Lemma knowledge_create_body_by_mode_witness :
  (exists fields : object,
      map body
        (issued (KnowledgeClient.create (H := server_replying response_200)
                   (Knowledge (pai "key")) text_args) new_world)
      = [Some (JSON_stringify (JObject fields))]
      /\ fields = [("name", JString "note"); ("text", JString "hello")]
      /\ obj_keys fields = ["name"; "text"])
  /\
  (exists fields : object,
      map body
        (issued (KnowledgeClient.create (H := server_replying response_200)
                   (Knowledge (pai "key")) url_args) new_world)
      = [Some (JSON_stringify (JObject fields))]
      /\ obj_get "text" fields = None
      /\ ~ In "text" (obj_keys fields)).
Proof.
  split.
  - apply (proj1 (knowledge_create_body_by_mode
                    (H := server_replying response_200)
                    (Knowledge (pai "key")) text_args new_world) "hello");
      [reflexivity | reflexivity | discriminate].
  - apply (proj2 (knowledge_create_body_by_mode
                    (H := server_replying response_200)
                    (Knowledge (pai "key")) url_args new_world)
             "https://example.org/a");
      [reflexivity | reflexivity | discriminate | reflexivity].
Defined.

----

From the line holding "- apply (proj2" to the final line of the data, output each line exactly and nothing more.

ANSWER BOX:
  - apply (proj2 (knowledge_create_body_by_mode
                    (H := server_replying response_200)
                    (Knowledge (pai "key")) url_args new_world)
             "https://example.org/a");
      [reflexivity | reflexivity | discriminate | reflexivity].
Defined.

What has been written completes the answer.